Task goal: Go through the records and tally the lines that include the word "Hold". The answer is that total alone.

Given data:
Start of Block

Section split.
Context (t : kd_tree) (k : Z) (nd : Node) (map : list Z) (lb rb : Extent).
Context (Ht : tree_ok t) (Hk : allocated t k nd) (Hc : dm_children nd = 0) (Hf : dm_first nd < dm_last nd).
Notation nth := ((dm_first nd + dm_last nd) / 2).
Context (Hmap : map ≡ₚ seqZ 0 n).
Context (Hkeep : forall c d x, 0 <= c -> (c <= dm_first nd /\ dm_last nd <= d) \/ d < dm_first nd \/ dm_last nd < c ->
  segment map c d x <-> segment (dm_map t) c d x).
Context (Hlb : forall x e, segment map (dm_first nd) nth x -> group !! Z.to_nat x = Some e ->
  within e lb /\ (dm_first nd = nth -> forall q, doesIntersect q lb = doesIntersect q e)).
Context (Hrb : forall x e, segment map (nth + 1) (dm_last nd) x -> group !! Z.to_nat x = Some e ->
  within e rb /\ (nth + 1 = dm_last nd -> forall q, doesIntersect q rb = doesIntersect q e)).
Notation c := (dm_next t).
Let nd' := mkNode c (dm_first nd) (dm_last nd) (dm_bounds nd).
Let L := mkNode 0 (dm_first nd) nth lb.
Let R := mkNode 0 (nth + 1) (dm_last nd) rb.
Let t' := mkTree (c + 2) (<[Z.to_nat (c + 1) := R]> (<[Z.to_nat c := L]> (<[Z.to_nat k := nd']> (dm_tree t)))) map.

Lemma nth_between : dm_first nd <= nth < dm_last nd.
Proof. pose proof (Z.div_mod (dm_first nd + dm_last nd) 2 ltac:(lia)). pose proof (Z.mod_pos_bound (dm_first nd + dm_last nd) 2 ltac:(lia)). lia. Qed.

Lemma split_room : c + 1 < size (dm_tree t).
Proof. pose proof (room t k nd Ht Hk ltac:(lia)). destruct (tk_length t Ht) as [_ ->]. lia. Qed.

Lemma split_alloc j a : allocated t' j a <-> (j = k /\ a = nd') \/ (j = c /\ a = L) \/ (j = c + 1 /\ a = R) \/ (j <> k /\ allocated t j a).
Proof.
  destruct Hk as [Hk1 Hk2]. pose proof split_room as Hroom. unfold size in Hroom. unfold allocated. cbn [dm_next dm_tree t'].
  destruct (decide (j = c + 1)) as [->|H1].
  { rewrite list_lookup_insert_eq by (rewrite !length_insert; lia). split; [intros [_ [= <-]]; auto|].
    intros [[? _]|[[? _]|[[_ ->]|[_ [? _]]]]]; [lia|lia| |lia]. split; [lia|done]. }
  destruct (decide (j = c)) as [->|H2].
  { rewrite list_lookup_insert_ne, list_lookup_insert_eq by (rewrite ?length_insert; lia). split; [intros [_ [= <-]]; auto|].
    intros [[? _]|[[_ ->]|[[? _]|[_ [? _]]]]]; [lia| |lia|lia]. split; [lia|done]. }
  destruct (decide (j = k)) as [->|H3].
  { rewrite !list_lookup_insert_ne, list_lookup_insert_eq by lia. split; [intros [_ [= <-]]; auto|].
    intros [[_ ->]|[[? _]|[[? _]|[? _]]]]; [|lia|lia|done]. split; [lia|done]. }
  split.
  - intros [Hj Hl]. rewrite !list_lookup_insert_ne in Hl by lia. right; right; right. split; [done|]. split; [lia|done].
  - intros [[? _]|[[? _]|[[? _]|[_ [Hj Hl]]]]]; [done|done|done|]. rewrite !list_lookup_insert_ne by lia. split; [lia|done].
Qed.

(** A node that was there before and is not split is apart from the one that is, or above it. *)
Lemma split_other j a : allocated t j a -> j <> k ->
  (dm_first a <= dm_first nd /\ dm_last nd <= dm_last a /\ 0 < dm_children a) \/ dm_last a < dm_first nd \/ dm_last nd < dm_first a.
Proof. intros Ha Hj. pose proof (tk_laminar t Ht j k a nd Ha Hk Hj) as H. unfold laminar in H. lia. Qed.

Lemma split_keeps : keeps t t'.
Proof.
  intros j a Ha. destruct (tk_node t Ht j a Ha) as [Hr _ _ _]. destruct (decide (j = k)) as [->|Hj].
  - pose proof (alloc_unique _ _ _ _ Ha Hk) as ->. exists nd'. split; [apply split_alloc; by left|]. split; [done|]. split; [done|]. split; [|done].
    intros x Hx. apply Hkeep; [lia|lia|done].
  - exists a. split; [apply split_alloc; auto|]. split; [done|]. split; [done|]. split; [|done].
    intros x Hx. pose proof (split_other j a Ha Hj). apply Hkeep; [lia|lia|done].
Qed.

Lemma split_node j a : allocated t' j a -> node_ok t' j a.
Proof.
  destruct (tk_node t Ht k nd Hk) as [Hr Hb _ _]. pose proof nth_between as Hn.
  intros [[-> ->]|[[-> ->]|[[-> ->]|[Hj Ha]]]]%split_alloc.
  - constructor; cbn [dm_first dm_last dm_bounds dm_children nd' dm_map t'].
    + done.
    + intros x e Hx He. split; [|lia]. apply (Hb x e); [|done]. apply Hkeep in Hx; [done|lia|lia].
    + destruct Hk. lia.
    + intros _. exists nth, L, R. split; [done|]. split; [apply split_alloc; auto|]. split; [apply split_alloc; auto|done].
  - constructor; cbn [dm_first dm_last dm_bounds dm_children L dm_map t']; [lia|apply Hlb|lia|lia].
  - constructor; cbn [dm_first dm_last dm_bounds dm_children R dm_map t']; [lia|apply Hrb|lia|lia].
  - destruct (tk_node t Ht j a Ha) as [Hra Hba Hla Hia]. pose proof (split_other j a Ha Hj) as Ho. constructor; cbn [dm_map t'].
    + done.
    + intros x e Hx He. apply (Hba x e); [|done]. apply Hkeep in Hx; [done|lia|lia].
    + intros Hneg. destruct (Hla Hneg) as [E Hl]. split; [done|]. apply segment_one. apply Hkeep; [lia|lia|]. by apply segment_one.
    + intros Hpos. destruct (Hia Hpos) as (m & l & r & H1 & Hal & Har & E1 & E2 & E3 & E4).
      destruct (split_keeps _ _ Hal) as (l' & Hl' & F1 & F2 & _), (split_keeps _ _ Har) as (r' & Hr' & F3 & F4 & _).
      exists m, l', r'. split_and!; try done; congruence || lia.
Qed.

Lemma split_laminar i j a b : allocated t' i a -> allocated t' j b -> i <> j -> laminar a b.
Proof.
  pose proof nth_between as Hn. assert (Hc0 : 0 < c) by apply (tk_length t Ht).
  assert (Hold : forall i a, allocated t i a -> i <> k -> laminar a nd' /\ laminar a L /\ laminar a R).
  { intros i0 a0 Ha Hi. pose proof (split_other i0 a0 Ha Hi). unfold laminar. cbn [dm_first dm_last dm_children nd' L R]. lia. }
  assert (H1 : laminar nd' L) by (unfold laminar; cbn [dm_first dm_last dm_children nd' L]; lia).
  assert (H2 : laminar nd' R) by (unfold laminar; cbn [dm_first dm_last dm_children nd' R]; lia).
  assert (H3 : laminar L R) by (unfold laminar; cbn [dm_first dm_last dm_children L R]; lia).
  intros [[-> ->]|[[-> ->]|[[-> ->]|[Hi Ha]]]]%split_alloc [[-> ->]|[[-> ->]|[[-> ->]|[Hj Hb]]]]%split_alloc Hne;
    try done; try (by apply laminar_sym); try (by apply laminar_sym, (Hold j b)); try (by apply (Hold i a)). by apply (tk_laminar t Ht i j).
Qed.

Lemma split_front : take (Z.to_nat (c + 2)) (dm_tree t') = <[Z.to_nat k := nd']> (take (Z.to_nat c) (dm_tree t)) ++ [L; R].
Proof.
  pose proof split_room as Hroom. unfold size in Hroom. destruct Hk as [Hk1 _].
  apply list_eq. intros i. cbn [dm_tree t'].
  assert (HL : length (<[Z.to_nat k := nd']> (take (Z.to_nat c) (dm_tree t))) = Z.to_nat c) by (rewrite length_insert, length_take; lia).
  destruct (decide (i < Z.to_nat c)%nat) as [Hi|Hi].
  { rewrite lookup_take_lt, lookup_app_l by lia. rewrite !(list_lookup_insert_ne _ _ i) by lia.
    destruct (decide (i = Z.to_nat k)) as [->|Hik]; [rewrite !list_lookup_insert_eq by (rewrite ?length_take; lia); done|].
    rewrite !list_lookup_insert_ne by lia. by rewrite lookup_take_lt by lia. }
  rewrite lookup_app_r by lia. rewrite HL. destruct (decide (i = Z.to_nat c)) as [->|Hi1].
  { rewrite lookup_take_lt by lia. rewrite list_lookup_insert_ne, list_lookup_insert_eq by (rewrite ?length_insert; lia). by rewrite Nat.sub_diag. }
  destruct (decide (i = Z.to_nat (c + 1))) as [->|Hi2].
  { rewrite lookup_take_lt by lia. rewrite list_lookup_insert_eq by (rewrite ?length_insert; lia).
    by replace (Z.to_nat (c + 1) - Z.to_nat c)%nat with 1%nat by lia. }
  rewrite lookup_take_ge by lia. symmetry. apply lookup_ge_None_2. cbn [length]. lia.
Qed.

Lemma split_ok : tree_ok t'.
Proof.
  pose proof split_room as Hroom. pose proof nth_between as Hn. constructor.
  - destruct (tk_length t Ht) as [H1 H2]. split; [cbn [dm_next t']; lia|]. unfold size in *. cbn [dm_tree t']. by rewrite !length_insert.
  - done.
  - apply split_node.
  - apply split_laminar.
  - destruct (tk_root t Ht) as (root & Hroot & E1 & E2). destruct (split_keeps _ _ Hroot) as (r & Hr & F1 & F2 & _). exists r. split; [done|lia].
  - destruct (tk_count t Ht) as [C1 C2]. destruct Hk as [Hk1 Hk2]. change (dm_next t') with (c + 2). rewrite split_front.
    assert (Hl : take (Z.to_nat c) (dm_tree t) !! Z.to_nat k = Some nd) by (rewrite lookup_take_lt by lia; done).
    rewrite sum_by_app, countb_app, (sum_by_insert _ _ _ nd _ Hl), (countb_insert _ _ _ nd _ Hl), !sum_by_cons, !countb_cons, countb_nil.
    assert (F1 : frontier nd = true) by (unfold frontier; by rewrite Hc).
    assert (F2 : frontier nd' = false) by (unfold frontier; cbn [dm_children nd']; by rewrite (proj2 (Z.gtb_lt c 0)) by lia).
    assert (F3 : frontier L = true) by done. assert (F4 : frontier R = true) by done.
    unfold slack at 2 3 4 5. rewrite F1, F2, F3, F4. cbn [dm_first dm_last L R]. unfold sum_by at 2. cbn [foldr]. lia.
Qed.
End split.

End of Block

Solution to this exercise: 2